TASK REQUIREMENTS:
From the entries below, copy exactly the lines from the one that contains "InvalidateUserCache _, Done => True" through the one that contains "b => b = true", both included, and only those.

INPUT:
= = = =
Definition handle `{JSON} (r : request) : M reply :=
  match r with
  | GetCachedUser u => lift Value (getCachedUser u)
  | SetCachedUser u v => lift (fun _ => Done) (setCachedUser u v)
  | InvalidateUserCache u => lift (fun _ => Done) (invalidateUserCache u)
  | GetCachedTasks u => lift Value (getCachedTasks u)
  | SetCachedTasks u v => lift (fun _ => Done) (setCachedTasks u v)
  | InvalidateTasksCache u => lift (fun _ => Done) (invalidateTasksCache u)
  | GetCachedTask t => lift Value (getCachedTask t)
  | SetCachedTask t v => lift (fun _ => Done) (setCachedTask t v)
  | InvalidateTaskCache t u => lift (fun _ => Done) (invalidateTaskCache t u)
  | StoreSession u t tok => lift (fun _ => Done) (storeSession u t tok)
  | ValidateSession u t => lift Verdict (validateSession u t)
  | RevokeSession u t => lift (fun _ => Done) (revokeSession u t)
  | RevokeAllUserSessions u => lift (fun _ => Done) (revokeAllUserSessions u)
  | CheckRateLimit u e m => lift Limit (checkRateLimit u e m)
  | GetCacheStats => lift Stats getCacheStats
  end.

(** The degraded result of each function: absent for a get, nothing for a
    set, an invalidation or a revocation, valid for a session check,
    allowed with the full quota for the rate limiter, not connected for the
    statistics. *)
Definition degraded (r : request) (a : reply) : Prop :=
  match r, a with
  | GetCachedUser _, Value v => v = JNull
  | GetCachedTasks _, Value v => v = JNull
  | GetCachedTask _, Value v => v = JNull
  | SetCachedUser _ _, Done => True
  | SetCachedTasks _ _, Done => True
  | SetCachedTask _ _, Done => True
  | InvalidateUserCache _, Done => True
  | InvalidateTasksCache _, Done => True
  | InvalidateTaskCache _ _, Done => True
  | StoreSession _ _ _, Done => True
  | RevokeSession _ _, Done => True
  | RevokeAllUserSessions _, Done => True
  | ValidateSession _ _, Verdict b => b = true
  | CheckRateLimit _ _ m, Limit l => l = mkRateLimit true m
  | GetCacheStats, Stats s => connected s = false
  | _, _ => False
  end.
= = = =
PROBLEM SOLUTION:
  | InvalidateUserCache _, Done => True
  | InvalidateTasksCache _, Done => True
  | InvalidateTaskCache _ _, Done => True
  | StoreSession _ _ _, Done => True
  | RevokeSession _ _, Done => True
  | RevokeAllUserSessions _, Done => True
  | ValidateSession _ _, Verdict b => b = true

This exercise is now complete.